The main purpose of this research is to know what is the lightweight concrete and used level in construction industry at Malaysia. Any factor will be included in this research as a recommendation. This research methodology selected for this research is interview and get information from developer or local authorities, get information from oversea such as UK and other countries about the lightweight concrete and also from reference books so that related the lightweight concrete and application in construction industry at Malaysia.

Our study also using 3 sites to research about the lightweight concrete in Malaysia and choice the site at around Selangor state, it is because the Selangor state is develop state in Malaysia and attempt to develop the lightweight concrete in our country. It also suitable with Rancangan Malaysia ke-9 when the Malaysia government wants at each government          project must use the lightweight concrete although small amount. 
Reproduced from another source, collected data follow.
(** ** [generatePassword] and the strength meter *)

Lemma chars_append (a b : string) :
  list_ascii_of_string (a +:+ b)
  = list_ascii_of_string a ++ list_ascii_of_string b.
Proof. induction a as [|c a IH]; simpl; [reflexivity|now rewrite IH]. Qed.

Lemma chars_length (s : string) :
  List.length (list_ascii_of_string s) = String.length s.
Proof. induction s as [|c s IH]; simpl; [reflexivity|now rewrite IH]. Qed.

Lemma charAt_In (s : string) (i : nat) :
  (i < String.length s)%nat →
  ∃ c, charAt s i = String c EmptyString ∧ In c (list_ascii_of_string s).
Proof.
  revert i. induction s as [|d s IH]; intros i Hi; simpl in Hi; [lia|].
  destruct i as [|i].
  - exists d. split; [reflexivity|now left].
  - destruct (IH i ltac:(lia)) as (c & Hc & Hin).
    exists c. split; [exact Hc|now right].
Qed.

Lemma test_In (class : ascii → bool) (s : string) (c : ascii) :
  In c (list_ascii_of_string s) → class c = true → test class s = true.
Proof.
  intros Hin Hc. unfold test. apply existsb_exists. now exists c.
Qed.

Lemma charset_includes (includeSymbols : bool) (c : ascii) :
  In c (list_ascii_of_string lowercase)
  ∨ In c (list_ascii_of_string uppercase)
  ∨ In c (list_ascii_of_string numbers)
  ∨ (includeSymbols = true ∧ In c (list_ascii_of_string symbols)) →
  In c (list_ascii_of_string (charset includeSymbols)).
Proof.
  unfold charset. rewrite chars_append.
  change (list_ascii_of_string
            "abcdefghijklmnopqrstuvwxyzABCDEFGHIJKLMNOPQRSTUVWXYZ0123456789")
    with (list_ascii_of_string lowercase ++ list_ascii_of_string uppercase
          ++ list_ascii_of_string numbers).
  rewrite !in_app_iff.
  intros [H|[H|[H|[-> H]]]]; auto.
Qed.
Definition split_multi_door_column
    (door_type_text fire_rating description location remarks : text)
  : list DoorRecord :=
  let lines := stripped_lines (strip door_type_text) in
  if length lines <? 2 then [] else
  match split_ws (hd [] lines) with
  | [] => []
  | base_code :: _ =>
      let first_line_parts := split_ws (hd [] lines) in
      let num_doors := list_count base_code first_line_parts in
      if num_doors <? 2 then [] else
      let doors :=
        split_main door_type_text lines base_code num_doors
                   fire_rating description location remarks in
      match doors with
      | _ :: _ => doors
      | [] =>
          if contains (txt "FD1 FD1") door_type_text
          then legacy_fd1 door_type_text
                          fire_rating description location remarks
          else doors
      end
  end.

Definition pairs (doors : list DoorRecord) : list (text * text) :=
  map (fun d => (door_type d, dimensions d)) doors.

(** ** [extract_doors_from_table] *)

Definition Row := list Cell.
Definition Table := list Row.

(** [row and row[0]], then [row[0].strip()]: the label of a row, when its
    first cell is a non-empty string. *)
Definition row_label (row : Row) : option text :=
  match row with
  | Some s :: _ => if truthy s then Some (strip s) else None
  | _ => None
  end.

Definition label_is (name : string) (row : Row) : bool :=
  match row_label row with
  | Some label => text_eqb label (txt name)
  | None => false
  end.

(** The indices of the rows labelled DOOR TYPE, in increasing order; [i] is
    the index of the first row of [rows]. *)
Fixpoint door_type_rows_from (i : nat) (rows : list Row) : list nat :=
  match rows with
  | [] => []
  | row :: rest =>
      if label_is "DOOR TYPE" row
      then i :: door_type_rows_from (S i) rest
      else door_type_rows_from (S i) rest
  end.

Definition door_type_row_indices (table : Table) : list nat :=
  door_type_rows_from 0 table.

(** What the label scan of one section leaves behind. *)
Record Section := mkSection {
  door_type_row_idx : nat;
  section_end : nat;
  fire_rating_row_idx : option nat;
  description_row_idx : option nat;
  location_row_idx : option nat;
  remarks_row_idx : option nat
}.

Definition set_fire (s : Section) (i : nat) : Section :=
  mkSection (door_type_row_idx s) (section_end s) (Some i)
            (description_row_idx s) (location_row_idx s) (remarks_row_idx s).
Definition set_description (s : Section) (i : nat) : Section :=
  mkSection (door_type_row_idx s) (section_end s) (fire_rating_row_idx s)
            (Some i) (location_row_idx s) (remarks_row_idx s).
Definition set_location (s : Section) (i : nat) : Section :=
  mkSection (door_type_row_idx s) (section_end s) (fire_rating_row_idx s)
            (description_row_idx s) (Some i) (remarks_row_idx s).
Definition set_remarks (s : Section) (i : nat) : Section :=
  mkSection (door_type_row_idx s) (section_end s) (fire_rating_row_idx s)
            (description_row_idx s) (location_row_idx s) (Some i).
Definition set_end (s : Section) (i : nat) : Section :=
  mkSection (door_type_row_idx s) i (fire_rating_row_idx s)
            (description_row_idx s) (location_row_idx s) (remarks_row_idx s).

(** The loop [for i in range(door_type_row_idx, section_end)] over the
    row indices [idxs], with its [break] at an ELEVATION row. *)
Fixpoint scan_labels (table : Table) (idxs : list nat) (s : Section)
  : Section :=
  match idxs with
  | [] => s
  | i :: rest =>
      let row := nth i table [] in
      if label_is "FIRE-RATING" row || label_is "FIRE RATING" row
      then scan_labels table rest (set_fire s i)
      else if label_is "DESCRIPTION" row
      then scan_labels table rest (set_description s i)
      else if label_is "LOCATION" row
      then scan_labels table rest (set_location s i)
      else if label_is "REMARKS" row
      then scan_labels table rest (set_remarks s i)
      else if label_is "ELEVATION" row
      then set_end s i
      else scan_labels table rest s
  end.

(** One section: from its anchor row up to [stop], the next anchor or the
    length of the table. *)
Definition resolve_section (table : Table) (start stop : nat) : Section :=
  scan_labels table (seq start (stop - start))
              (mkSection start stop None None None None).

(** All sections of a table, given the anchor indices still to process. *)
Fixpoint sections_from (table : Table) (indices : list nat) : list Section :=
  match indices with
  | [] => []
  | start :: rest =>
      resolve_section table start
        (match rest with
         | next :: _ => next
         | [] => length table
         end)
      :: sections_from table rest
  end.

Definition resolve_sections (table : Table) : list Section :=
  sections_from table (door_type_row_indices table).

(** [table[idx] if idx is not None else []] *)
Definition field_row (table : Table) (idx : option nat) : Row :=
  match idx with
  | Some i => nth i table []
  | None => []
  end.

(** [clean_text(row[col_idx]) if col_idx < len(row) and row[col_idx]
    else ""] *)
Definition field_at (row : Row) (col_idx : nat) : text :=
  match nth_error row col_idx with
  | Some (Some s) => if truthy s then clean_text (Some s) else []
  | _ => []
  end.

(** The test applied to a following cell by the continuation merge. *)
Definition is_continuation (next_text : Cell) : bool :=
  match next_text with
  | Some s => truthy s && truthy (strip s) && match_dim_line (strip s)
  | None => false
  end.

(** The [while] loop of the continuation merge.  Each iteration increases
    [next_col_idx], and the guard [next_col_idx < col_idx + 3] fails at the
    third iteration at the latest, so three units of [steps] let the guard
    decide. *)
Fixpoint merge_scan (steps : nat) (door_type_row : Row)
    (door_type_text : text) (col_idx next_col_idx : nat) : text :=
  match steps with
  | O => door_type_text
  | S steps' =>
      if (next_col_idx <? length door_type_row)
         && (next_col_idx <? col_idx + 3) then
        let next_text := nth next_col_idx door_type_row None in
        if is_continuation next_text
        then door_type_text ++ SP ++ match next_text with
                                     | Some s => s
                                     | None => []
                                     end
        else merge_scan steps' door_type_row door_type_text col_idx
                        (S next_col_idx)
      else door_type_text
  end.

Definition merge_continuation (door_type_row : Row) (door_type_text : text)
    (col_idx : nat) : text :=
  merge_scan 3 door_type_row door_type_text col_idx (col_idx + 1).

(** The multi-door test on the merged text. *)
Definition has_multiple_doors (door_type_text : text) : bool :=
  let first_word := hd [] (split_ws door_type_text) in
  (truthy first_word
   && contains first_word (skipn (length first_word) door_type_text))
  || (1 <? count (txt "(W)x") door_type_text).

(** The body of the loop over the columns of one section. *)
Definition process_column
    (door_type_row fire_rating_row description_row location_row
       remarks_row : Row) (col_idx : nat) : list DoorRecord :=
  match nth col_idx door_type_row None with
  | None => []
  | Some cell =>
      if negb (truthy cell) || negb (truthy (strip cell)) then []
      else if contains (txt "TENDER DRAWING") cell
              || contains (txt "DRAWING TITLE") cell then []
      else
        let door_type_text :=
          merge_continuation door_type_row cell col_idx in
        match parse_door_type (Some door_type_text) with
        | None => []
        | Some (door_code, dims) =>
            if negb (truthy door_code) then [] else
            let fire_rating := field_at fire_rating_row col_idx in
            let description := field_at description_row col_idx in
            let location := field_at location_row col_idx in
            let remarks := field_at remarks_row col_idx in
            if has_multiple_doors door_type_text
            then split_multi_door_column door_type_text fire_rating
                                         description location remarks
            else [mkDoor door_code dims fire_rating description
                         location remarks]
        end
  end.

Definition process_section (table : Table) (s : Section) : list DoorRecord :=
  let door_type_row := nth (door_type_row_idx s) table [] in
  flat_map
    (process_column door_type_row
       (field_row table (fire_rating_row_idx s))
       (field_row table (description_row_idx s))
       (field_row table (location_row_idx s))
       (field_row table (remarks_row_idx s)))
    (seq 1 (length door_type_row - 1)).

Definition extract_doors_from_table (table : Table) : list DoorRecord :=
  if length table <? 2 then []
  else
    match door_type_row_indices table with
    | [] => []
    | _ :: _ => flat_map (process_section table) (resolve_sections table)
    end.
(** ** Send path: the batch buffer *)

Lemma tcp_conn_send_spec (c : tcp_conn_t) (data : list byte) :
  let '(rc, c') := tcp_conn_send c data in
  rx c' = rx c ∧ rx_fin c' = rx_fin c ∧
  (if (rc =? EOK)%Z then tx c' = tx c ++ data else tx c' = tx c) ∧
  (tx_ok c → rc = EOK ∧ tx_ok c').
Proof.
  unfold tcp_conn_send, tx_ok. destruct (tx_rc c) as [|rc rcs]; cbn.
  - split_and!; try done.
  - destruct (rc =? EOK)%Z eqn:Hrc; cbn.
    + split_and!; try done. intros [_ ?]%Forall_cons. done.
    + rewrite Hrc. split_and!; try done.
      intros [Heq ?]%Forall_cons. by apply Z.eqb_neq in Hrc.
Qed.

Lemma same_but_send_refl (u : telnet_user_t) : same_but_send u u.
Proof. by destruct u. Qed.

Lemma same_but_send_trans (u1 u2 u3 : telnet_user_t) :
  same_but_send u1 u2 → same_but_send u2 u3 → same_but_send u1 u3.
Proof. unfold same_but_send. intros -> ->. done. Qed.

Lemma same_but_send_set (u : telnet_user_t) (b : list byte) (n : nat) :
  same_but_send u (set_send_buf u b n).
Proof. done. Qed.

Section Send.

Variable BUFFER_SIZE : nat.
Variable SEND_BUF_SIZE : nat.

Local Abbreviation send_loop := (send_raw_loop SEND_BUF_SIZE).
Local Abbreviation send_raw := (telnet_user_send_raw_locked SEND_BUF_SIZE).
Local Abbreviation send_data := (telnet_user_send_data_locked SEND_BUF_SIZE).
Local Abbreviation flush := telnet_user_flush.
Local Abbreviation typed := (buffers_typed BUFFER_SIZE SEND_BUF_SIZE).
Local Abbreviation inv := (index_inv BUFFER_SIZE SEND_BUF_SIZE).

(** What a returned copy loop leaves behind. *)
Lemma send_raw_loop_Done (fuel : nat) (u : telnet_user_t) (c : tcp_conn_t)
    (remain : nat) (data : list byte) (rc : errno_t) (u' : telnet_user_t)
    (c' : tcp_conn_t) :
  remain = SEND_BUF_SIZE - send_buf_used u →
  send_buf_used u ≤ SEND_BUF_SIZE →
  send_loop fuel u c remain data = Done (rc, u', c') →
  same_but_send u u' ∧
  send_buf_used u' ≤ SEND_BUF_SIZE ∧
  length (send_buf u') = length (send_buf u) ∧
  rx c' = rx c ∧ rx_fin c' = rx_fin c ∧
  (tx_ok c → rc = EOK ∧ tx_ok c') ∧
  (rc = EOK → length (send_buf u) = SEND_BUF_SIZE →
   out_stream u' c' = out_stream u c ++ data).
Proof.
  revert u c remain data.
  induction fuel as [|fuel IH]; intros u c remain [|d ds] Hrem Hused;
    cbn [send_raw_loop].
  1,3: intros [= <- <- <-]; rewrite app_nil_r;
       split_and!; auto using same_but_send_refl.
  1: done.
  set (data := d :: ds).
  assert (Hstep : ∀ u1 c1 remain1,
    remain1 = SEND_BUF_SIZE - send_buf_used u1 →
    send_buf_used u1 ≤ SEND_BUF_SIZE →
    send_loop fuel
      (set_send_buf u1
         (list_inserts (send_buf_used u1)
            (take (remain1 `min` length data) data) (send_buf u1))
         (send_buf_used u1 + remain1 `min` length data))
      c1 (remain1 - remain1 `min` length data)
      (drop (remain1 `min` length data) data) = Done (rc, u', c') →
    same_but_send u1 u' ∧
    send_buf_used u' ≤ SEND_BUF_SIZE ∧
    length (send_buf u') = length (send_buf u1) ∧
    rx c' = rx c1 ∧ rx_fin c' = rx_fin c1 ∧
    (tx_ok c1 → rc = EOK ∧ tx_ok c') ∧
    (rc = EOK → length (send_buf u1) = SEND_BUF_SIZE →
     out_stream u' c' = out_stream u1 c1 ++ data)).
  { intros u1 c1 remain1 Hrem1 Hused1 Hrun.
    apply IH in Hrun as (Hsame & Hu & Hlen & Hrx & Hfin & Hok & Hout);
      simpl_fields; [|lia..].
    rewrite length_inserts in Hlen, Hout.
    split_and!; try done.
    intros Hrc Hbuf. rewrite (Hout Hrc Hbuf).
    unfold out_stream. simpl_fields.
    set (now := remain1 `min` length data).
    assert (Hnow : length (take now data) = now)
      by (rewrite length_take; lia).
    rewrite <-Hnow at 1.
    rewrite take_inserts_append by lia.
    by rewrite <-!app_assoc, take_drop. }
  destruct (remain =? 0) eqn:Hz.
  - apply Nat.eqb_eq in Hz.
    pose proof (tcp_conn_send_spec c (take SEND_BUF_SIZE (send_buf u)))
      as Hsend.
    destruct (tcp_conn_send c (take SEND_BUF_SIZE (send_buf u)))
      as [rc0 c0].
    destruct Hsend as (Hrx0 & Hfin0 & Htx0 & Hok0).
    destruct (rc0 =? EOK)%Z eqn:Hrc0; cbn [negb].
    + intros Hrun. apply Hstep in Hrun
        as (Hsame & Hu & Hlen & Hrx & Hfin & Hok & Hout); simpl_fields;
        [|lia..].
      split_and!; try congruence.
      * eapply same_but_send_trans; [apply same_but_send_set|done].
      * intros Hc. destruct (Hok0 Hc). auto.
      * intros Hrc Hbuf. rewrite (Hout Hrc Hbuf).
        unfold out_stream. simpl_fields. rewrite Htx0, take_0, app_nil_r.
        by replace (send_buf_used u) with SEND_BUF_SIZE by lia.
    + intros [= <- <- <-]. apply Z.eqb_neq in Hrc0.
      split_and!; auto using same_but_send_refl.
      all: first [done | intros Hc; by destruct (Hok0 Hc)].
  - by apply Hstep.
Qed.

(** With a buffer of positive size the copy loop returns. *)
Lemma send_raw_loop_returns (fuel : nat) (u : telnet_user_t) (c : tcp_conn_t)
    (remain : nat) (data : list byte) :
  0 < SEND_BUF_SIZE → length data ≤ fuel →
  ∃ r, send_loop fuel u c remain data = Done r.
Proof.
  intros Hpos. revert u c remain data.
  induction fuel as [|fuel IH]; intros u c remain [|d ds] Hfuel;
    cbn [send_raw_loop]; eauto; [cbn in Hfuel; lia|].
  set (data := d :: ds) in *.
  assert (Hstep : ∀ u1 c1 remain1, 0 < remain1 →
    ∃ r, send_loop fuel
      (set_send_buf u1
         (list_inserts (send_buf_used u1)
            (take (remain1 `min` length data) data) (send_buf u1))
         (send_buf_used u1 + remain1 `min` length data))
      c1 (remain1 - remain1 `min` length data)
      (drop (remain1 `min` length data) data) = Done r).
  { intros u1 c1 remain1 Hr. apply IH. rewrite length_drop.
    subst data. cbn [length] in *. lia. }
  destruct (remain =? 0) eqn:Hz.
  - destruct (tcp_conn_send c (take SEND_BUF_SIZE (send_buf u)))
      as [rc0 c0].
    destruct (negb (rc0 =? EOK)%Z); eauto.
  - apply Nat.eqb_neq in Hz. apply Hstep. lia.
Qed.

(** The copy loop touches the batch buffer only, whatever its state. *)
Lemma send_raw_loop_same (fuel : nat) (u : telnet_user_t) (c : tcp_conn_t)
    (remain : nat) (data : list byte) (rc : errno_t) (u' : telnet_user_t)
    (c' : tcp_conn_t) :
  send_loop fuel u c remain data = Done (rc, u', c') →
  same_but_send u u' ∧ rx c' = rx c ∧ rx_fin c' = rx_fin c.
Proof.
  revert u c remain data.
  induction fuel as [|fuel IH]; intros u c remain [|d ds];
    cbn [send_raw_loop]; try done.
  1,2: intros [= <- <- <-]; auto using same_but_send_refl.
  destruct (remain =? 0).
  - pose proof (tcp_conn_send_spec c (take SEND_BUF_SIZE (send_buf u)))
      as Hsend.
    destruct (tcp_conn_send c (take SEND_BUF_SIZE (send_buf u)))
      as [rc0 c0].
    destruct Hsend as (Hrx & Hfin & _).
    destruct (negb (rc0 =? EOK)%Z).
    + intros [= <- <- <-]. auto using same_but_send_refl.
    + intros (Hsame & Hrx' & Hfin')%IH. simpl_fields.
      split_and!; [by destruct u|congruence..].
  - intros (Hsame & Hrx' & Hfin')%IH. split; [by destruct u|done].
Qed.

(** *** Translation *)

Lemma send_data_step_spec (u : telnet_user_t) (d : byte) :
  (send_data_step u d).1 = lf_to_crlf [d] ∧
  (send_data_step u d).2 =
    set_cursor u
      (cursor_step (rows u) (cursor_x u, cursor_y u) d).1
      (cursor_step (rows u) (cursor_x u, cursor_y u) d).2.
Proof.
  unfold send_data_step, cursor_step, lf_to_crlf.
  cbn [flat_map]. rewrite app_nil_r.
  destruct (d =? 10)%Z eqn:H10; cbn [fst snd]; [done|].
  by destruct (d =? 8)%Z.
Qed.

Lemma send_data_convert_spec (u : telnet_user_t) (data conv : list byte) :
  (send_data_convert u data conv).1 = conv ++ lf_to_crlf data ∧
  (send_data_convert u data conv).2 =
    set_cursor u
      (foldl (cursor_step (rows u)) (cursor_x u, cursor_y u) data).1
      (foldl (cursor_step (rows u)) (cursor_x u, cursor_y u) data).2.
Proof.
  revert u conv. induction data as [|d data IH]; intros u conv.
  - cbn. rewrite app_nil_r. by destruct u.
  - cbn [send_data_convert foldl].
    destruct (send_data_step_spec u d) as [Hout Hu].
    destruct (send_data_step u d) as [out u1]. cbn [fst snd] in Hout, Hu.
    destruct (IH u1 (conv ++ out)) as [-> ->]. subst out u1.
    simpl_fields. rewrite <-surjective_pairing.
    split; [|done].
    rewrite <-app_assoc. f_equal.
    unfold lf_to_crlf. cbn [flat_map]. by rewrite app_nil_r.
Qed.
This stage involves the procedure of collecting data in order to achieve the objectives of this research. This stage can be divided into two categories: -

            1.4.1    Primary data:

            This is a process of obtaining main data for the research. The data                           and information are obtained by conducting interviews and getting                                 information with the developer and local authorities on the                                            lightweight concrete in Malaysia. The data will be collected through                        the appointment, ask questionnaire and comparison to find if they                           could be classified in order to give the best result of the research.

            1.4.2    Secondary data:

            These data will be obtained through reading and analyzing the                                information resources that related to the research topic.   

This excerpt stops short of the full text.